To top it off, we did not settle our court case at mediation earlier this month which means we are headed for trial in December. This really has been a big downer and has been the contributing factor to my past few weeks of mental funk. The financial stress of IVF and humongous attorney fees are taking its toll. We're "all in", as Mr. W says. And I hope we're left with something to show for it all in the end. At least we won't starve.

Thursday, August 13, 2009

Houston, We Have A Winner...

Top Doc.

It just sort of worked out that way and over time, became the best choice. It wasn't the most convenient choice and it certainly wasn't the least expensive choice. But it's the choice that FELT right. So travelling 600 miles for the next IVF go round is the way it will be. My testing is complete and I've been approved to start, of course assuming I have a normal baseline. Mr. W and I even slipped out of town for a few days so he could make a cryo deposit at Top Doc's clinic. I am relieved that at least my favorite donor has a back-up now.

I'm on my third protocol this time around. The one for old hags (a.k.a. estrogen priming protocol). And as such, I have to start the estrogen following the next OPK + which means I won't be doing anything interesting until September. Top Doc's clinic is very orchestrated and everything is spelled out in detail. Including the brand of OPKs to use, which I drove all over town looking for only to find one box - probably the last box in the state. But I like this orchestration and structure. They do three times as many IVF cycles as my last clinic and they do complicated ones. So they must have something figured out. The best part of this protocol is NO STEROIDS. Can I just shout out how happy I am about this?

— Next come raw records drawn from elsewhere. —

Lemma comment_ids_attempt_answered (self : CollectRedditPSIOData) (submission_id : json)
    (acc : list json) (w : world) (r : response) (body : json) (comment_ids : list json) :
  http_get (requests w) (comment_ids_url py_repr submission_id) = Responded r ->
  json_loads (text r) = Some body ->
  py_getitem body "data" = Ok (JArr comment_ids) ->
  comment_ids_attempt http_get json_loads py_repr self submission_id acc w
    = (Ok (Break, acc ++ map (id_pair submission_id) comment_ids),
       add_sleep (time_delay self)
         (add_request (comment_ids_url py_repr submission_id) w)).
Proof.
  intros Hget Hbody Hdata.
  unfold comment_ids_attempt, try_catch, bind, requests_get, lift, response_json.
  rewrite Hget. simpl. rewrite Hbody. simpl. rewrite Hdata. reflexivity.
Qed.

(** *** The retry loop *)

Lemma plays_app (url : string) (history : list string) (os1 os2 : list get_outcome) :
  plays http_get url history (os1 ++ os2) <->
  plays http_get url history os1 /\
  plays http_get url (history ++ replicate (length os1) url) os2.
Proof.
  revert history. induction os1 as [| o os1 IH]; intros history; simpl.
  - rewrite app_nil_r. tauto.
  - rewrite IH, <- app_assoc. simpl. tauto.
Qed.

Section RetryLoop.

Context {S : Type} (attempt : S -> M (ctl * S)).
Variable url : string.
Variable fails : get_outcome -> Prop.

Hypothesis attempt_fails :
  forall (local : S) (w : world),
    fails (http_get (requests w) url) ->
    exists w',
      attempt local w = (Ok (Continue, local), w') /\
      requests w' = requests w ++ [url].

(** The passes that fail are skipped: the loop goes on with the passes
    that are left, the local variable as it was. *)
Lemma retry_loop_skips (os : list get_outcome) :
  forall (xs : list nat) (local : S) (w : world),
    Forall fails os ->
    plays http_get url (requests w) os ->
    (length os <= length xs)%nat ->
    exists w',
      for_loop xs (fun _ => attempt) local w
        = for_loop (drop (length os) xs) (fun _ => attempt) local w' /\
      requests w' = requests w ++ replicate (length os) url.
Proof.
  induction os as [| o os IH]; intros xs local w Hfail Hplay Hlen.
  - exists w. simpl. rewrite drop_0, app_nil_r. auto.
  - destruct xs as [| x xs].
    + simpl in Hlen. lia.
    + inversion Hfail as [| ? ? Ho Hos]; subst.
      destruct Hplay as [Hget Hplay].
      rewrite <- Hget in Ho.
      destruct (attempt_fails local w Ho) as (w1 & Hrun & Hreq).
      rewrite <- Hreq in Hplay.
      destruct (IH xs local w1 Hos Hplay) as (w' & Hloop & Hreq');
        [simpl in Hlen; lia |].
      exists w'. split.
      * simpl. unfold bind at 1. rewrite Hrun. simpl. exact Hloop.
      * rewrite Hreq', Hreq, <- app_assoc. reflexivity.
Qed.

End RetryLoop.



Lemma comment_ids_attempt_fails (self : CollectRedditPSIOData) (submission_id : json)
    (acc : list json) (w : world) :
  lookup_fails json_loads (http_get (requests w) (comment_ids_url py_repr submission_id)) ->
  exists w',
    comment_ids_attempt http_get json_loads py_repr self submission_id acc w
      = (Ok (Continue, acc), w') /\
    requests w' = requests w ++ [comment_ids_url py_repr submission_id].
Proof.
  intros Hfail.
  destruct (http_get _ _) as [r | e] eqn:Hget.
  - destruct (comment_ids_attempt_bad_body self submission_id acc w r Hget Hfail)
      as (w' & ? & (_ & _ & ?) & _).
    eauto.
  - unfold comment_ids_attempt.
    match goal with
    | |- context [try_catch (r <- requests_get http_get ?u ;; @?k r) (on_error ?u ?f ?l)] =>
        destruct (attempt_caught k u f l w e Hfail Hget) as (w' & ? & ? & _)
    end.
    eauto.
Qed.


Lemma py_range_length (n : Z) : length (py_range n) = Z.to_nat n.
Proof. apply length_seq. Qed.

(** *** Every attempt fails *)





(** *** Failures, then an answer *)

Lemma py_range_drop (n : Z) (k : nat) :
  (k < Z.to_nat n)%nat -> drop k (py_range n) = k :: drop (S k) (py_range n).
Proof.
  intros Hk. apply drop_S. unfold py_range. apply lookup_seq_lt. exact Hk.
Qed.

Lemma get_comment_ids_never_empty (self : CollectRedditPSIOData) (submission_id : json)
    (num_retries : Z) (w w' : world) (pairs : list json) :
  get_comments_id_from_submissions_id http_get json_loads py_repr self submission_id
    num_retries w = (Ok pairs, w') ->
  pairs <> [].
Proof.
  unfold get_comments_id_from_submissions_id, bind, modify.
  destruct (for_loop _ _ _ _) as [[acc | e] w1]; [| discriminate].
  destruct acc; simpl; unfold ret; intros H; injection H as <- _; discriminate.
Qed.
(** X8.  How a failed send shows: the placeholder's text becomes
    [Error: ] followed by the failure's message, and its metadata stays
    the empty one it was created with.  The message is the network
    error when the request could not be made.  For a streamed send
    answered without success or without a body it is
    [Streaming failed: <status> <status text>].  For a single-response
    send it is the error of [JSON.parse] when the body is not JSON,
    whatever the status; for an answer without success whose body is
    JSON it is the detail of the body when it has one, and else the
    status text (so also for the body [null]).  [Failed to generate]
    stands in for an empty message. *)
Theorem send_failure_text (env : Chat.SendEnv)
    (serverStream : Request -> Completion (Response (option ReadableStream)))
    (serverJson : Request -> Completion (Response (Body Api.RagResult)))
    (st : Chat.ChatState) (w : World) :
  Chat.disableSubmit st = false ->
  let final :=
    fst (Chat.send env (AuthContext.window_fetch serverStream)
           (AuthContext.window_fetch serverJson) st w) in
  (Chat.stream st = true ->
   forall m, serverStream (Terms.sendRequest st w) = Throw m ->
     Terms.shows_error final (Terms.first_truthy [Some m]
                                (lit "Failed to generate")))
  /\ (Chat.stream st = true ->
      forall res, serverStream (Terms.sendRequest st w) = Return res ->
        ok res = false \/ body res = None ->
        Terms.shows_error final
          (lit "Streaming failed: " ++ Api.decimal (status res)
           ++ lit " " ++ statusText res))
  /\ (Chat.stream st = false ->
      forall m, serverJson (Terms.sendRequest st w) = Throw m ->
        Terms.shows_error final (Terms.first_truthy [Some m]
                                   (lit "Failed to generate")))
  /\ (Chat.stream st = false ->
      forall res m,
        serverJson (Terms.sendRequest st w) = Return res ->
        body res = Malformed m ->
        Terms.shows_error final (Terms.first_truthy [Some m]
                                   (lit "Failed to generate")))
  /\ (Chat.stream st = false ->
      forall res,
        serverJson (Terms.sendRequest st w) = Return res ->
        ok res = false -> body res = JsonNull ->
        Terms.shows_error final
          (Terms.first_truthy [Some (statusText res)]
             (lit "Failed to generate")))
  /\ (Chat.stream st = false ->
      forall res detail data,
        serverJson (Terms.sendRequest st w) = Return res ->
        ok res = false -> body res = JsonObject detail data ->
        Terms.shows_error final
          (Terms.first_truthy [detail; Some (statusText res)]
             (lit "Failed to generate"))).
Proof.
  intros Hd. cbv zeta.
  destruct (begin_some env st Hd) as (st3 & Hb).
  assert (F : forall m,
             fst (fst (Chat.exchange (Chat.stream st)
                         (AuthContext.window_fetch serverStream)
                         (AuthContext.window_fetch serverJson)
                         (Chat.assistantMsgId env) (Terms.payloadOf st)
                         st3 w)) = Throw m ->
             Terms.shows_error
               (fst (Chat.send env (AuthContext.window_fetch serverStream)
                       (AuthContext.window_fetch serverJson) st w))
               (Terms.first_truthy [Some m] (lit "Failed to generate"))).
  { intros m H.
    replace (Terms.first_truthy [Some m] (lit "Failed to generate"))
      with (if truthy m then m else lit "Failed to generate")
      by (unfold Terms.first_truthy, present; destruct (truthy m);
          reflexivity).
    apply send_failure; [exact Hd|]. rewrite Hb. exact H. }
  assert (J : Chat.stream st = false ->
              forall res m,
                serverJson (Terms.sendRequest st w) = Return res ->
                Api.handleJsonResponse res = Throw m ->
                Terms.shows_error
                  (fst (Chat.send env
                          (AuthContext.window_fetch serverStream)
                          (AuthContext.window_fetch serverJson) st w))
                  (Terms.first_truthy [Some m] (lit "Failed to generate"))).
  { intros Hs res m Hr Hh. apply F. rewrite Hs. unfold Chat.exchange.
    pose proof (ragQuery_result serverJson st w Hs) as Q.
    rewrite Hr, Hh in Q.
    destruct (Api.ragQuery (AuthContext.window_fetch serverJson)
                (Terms.payloadOf st) w) as [r w1].
    cbn [fst] in Q. subst r. reflexivity. }
  split; [|split; [|split; [|split; [|split]]]].
  - intros Hs m Hm. apply F. rewrite Hs.
    unfold Chat.exchange, Api.ragStream, Api.authHeaders.
    unfold Terms.sendRequest in Hm. rewrite Hs in Hm.
    pose proof (window_fetch_fst serverStream
                  {| call := PostRagStream (Terms.payloadOf st);
                     authorization :=
                       match present (Api.getToken w) with
                       | Some t => Some (lit "Bearer " ++ t)
                       | None => None
                       end |} w) as W.
    destruct (AuthContext.window_fetch serverStream _ w) as [r w1].
    cbn [fst] in W. rewrite W, Hm. reflexivity.
  - intros Hs res Hr Hbad.
    specialize (F (lit "Streaming failed: " ++ Api.decimal (status res)
                   ++ lit " " ++ statusText res)).
    change (Terms.first_truthy
              [Some (lit "Streaming failed: " ++ Api.decimal (status res)
                     ++ lit " " ++ statusText res)]
              (lit "Failed to generate"))
      with (lit "Streaming failed: " ++ Api.decimal (status res)
            ++ lit " " ++ statusText res) in F.
    apply F. rewrite Hs.
    unfold Chat.exchange, Api.ragStream, Api.authHeaders.
    unfold Terms.sendRequest in Hr. rewrite Hs in Hr.
    pose proof (window_fetch_fst serverStream
                  {| call := PostRagStream (Terms.payloadOf st);
                     authorization :=
                       match present (Api.getToken w) with
                       | Some t => Some (lit "Bearer " ++ t)
                       | None => None
                       end |} w) as W.
    destruct (AuthContext.window_fetch serverStream _ w) as [r w1].
    cbn [fst] in W. rewrite W, Hr.
    destruct Hbad as [-> | Hbody]; [reflexivity|].
    rewrite Hbody. destruct (ok res); reflexivity.
  - intros Hs m Hm. apply F. rewrite Hs. unfold Chat.exchange.
    pose proof (ragQuery_result serverJson st w Hs) as Q. rewrite Hm in Q.
    destruct (Api.ragQuery (AuthContext.window_fetch serverJson)
                (Terms.payloadOf st) w) as [r w1].
    cbn [fst] in Q. subst r. reflexivity.
  - intros Hs res m Hr Hbody. apply (J Hs res m Hr).
    unfold Api.handleJsonResponse. rewrite Hbody. reflexivity.
  - intros Hs res Hr Hok Hbody. apply (J Hs res _ Hr).
    unfold Api.handleJsonResponse. rewrite Hbody, Hok. reflexivity.
  - intros Hs res detail data Hr Hok Hbody.
    replace (Terms.first_truthy [detail; Some (statusText res)]
               (lit "Failed to generate"))
      with (Terms.first_truthy [Some (or_else detail (statusText res))]
              (lit "Failed to generate")).
    + apply (J Hs res _ Hr).
      unfold Api.handleJsonResponse. rewrite Hbody, Hok. reflexivity.
    + unfold Terms.first_truthy, or_else, present.
      destruct detail as [d|]; [destruct (truthy d) eqn:Td|].
      * rewrite Td. reflexivity.
      * destruct (truthy (statusText res)) eqn:Ts; rewrite ?Ts; reflexivity.
      * destruct (truthy (statusText res)) eqn:Ts; rewrite ?Ts; reflexivity.
Qed.

Lemma send_failure_text_witness :
  Terms.shows_error
    (fst (Chat.send Spec.env1
            (AuthContext.window_fetch (fun _ => Return Terms.stream_down))
            (AuthContext.window_fetch (fun _ => Return Terms.query_refused))
            Spec.asking Spec.signed_in))
    (lit "Streaming failed: 500 Internal Server Error")
  /\ Terms.shows_error
       (fst (Chat.send Spec.env1
               (AuthContext.window_fetch (fun _ => Return Terms.stream_down))
               (AuthContext.window_fetch
                  (fun _ => Return Terms.query_refused))
               (Chat.setStream false Spec.asking) Spec.signed_in))
       (lit "Query too long")
  /\ Terms.shows_error
       (fst (Chat.send Spec.env1
               (AuthContext.window_fetch (fun _ => Throw []))
               (AuthContext.window_fetch
                  (fun _ => Return Terms.query_refused))
               Spec.asking Spec.signed_in))
       (lit "Failed to generate")
  /\ Terms.shows_error
       (fst (Chat.send Spec.env1
               (AuthContext.window_fetch (fun _ => Return Terms.stream_down))
               (AuthContext.window_fetch (fun _ => Return Terms.html_answer))
               (Chat.setStream false Spec.asking) Spec.signed_in))
       (lit "Unexpected token < in JSON at position 0")
  /\ Terms.shows_error
       (fst (Chat.send Spec.env1
               (AuthContext.window_fetch (fun _ => Return Terms.stream_down))
               (AuthContext.window_fetch
                  (fun _ => Return Terms.null_refusal))
               (Chat.setStream false Spec.asking) Spec.signed_in))
       (lit "Service Unavailable").
Proof.
  split; [|split; [|split; [|split]]].
  - destruct (send_failure_text Spec.env1
                (fun _ => Return Terms.stream_down)
                (fun _ => Return Terms.query_refused)
                Spec.asking Spec.signed_in eq_refl) as (_ & B & _).
    exact (B eq_refl Terms.stream_down eq_refl (or_introl eq_refl)).
  - destruct (send_failure_text Spec.env1
                (fun _ => Return Terms.stream_down)
                (fun _ => Return Terms.query_refused)
                (Chat.setStream false Spec.asking) Spec.signed_in eq_refl)
      as (_ & _ & _ & _ & _ & D).
    exact (D eq_refl Terms.query_refused _ _ eq_refl eq_refl eq_refl).
  - destruct (send_failure_text Spec.env1
                (fun _ => Throw [])
                (fun _ => Return Terms.query_refused)
                Spec.asking Spec.signed_in eq_refl) as (A & _).
    exact (A eq_refl [] eq_refl).
  - destruct (send_failure_text Spec.env1
                (fun _ => Return Terms.stream_down)
                (fun _ => Return Terms.html_answer)
                (Chat.setStream false Spec.asking) Spec.signed_in eq_refl)
      as (_ & _ & _ & D & _).
    exact (D eq_refl Terms.html_answer _ eq_refl eq_refl).
  - destruct (send_failure_text Spec.env1
                (fun _ => Return Terms.stream_down)
                (fun _ => Return Terms.null_refusal)
                (Chat.setStream false Spec.asking) Spec.signed_in eq_refl)
      as (_ & _ & _ & _ & D & _).
    exact (D eq_refl Terms.null_refusal eq_refl eq_refl eq_refl).
Defined.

And so on our last quick trip to Top Doc's clinic I got to do a dry run on the routine. We stayed in the hotel I'll stay at. We walked the walk to the clinic to be sure I could do it when I'm fat and bloated. (Of course I can take a cab, but I'd rather not.) And I got to find where the nearby Zip.Cars live in case I want an outing. (I love using zip.cars as an alternative to renting a car when we travel.) I even spoke to the hotel about getting a refrigerator in the room for the meds, and requesting a room with a balcony or patio.

So it's a plan. And for now, I'm just happy to have one.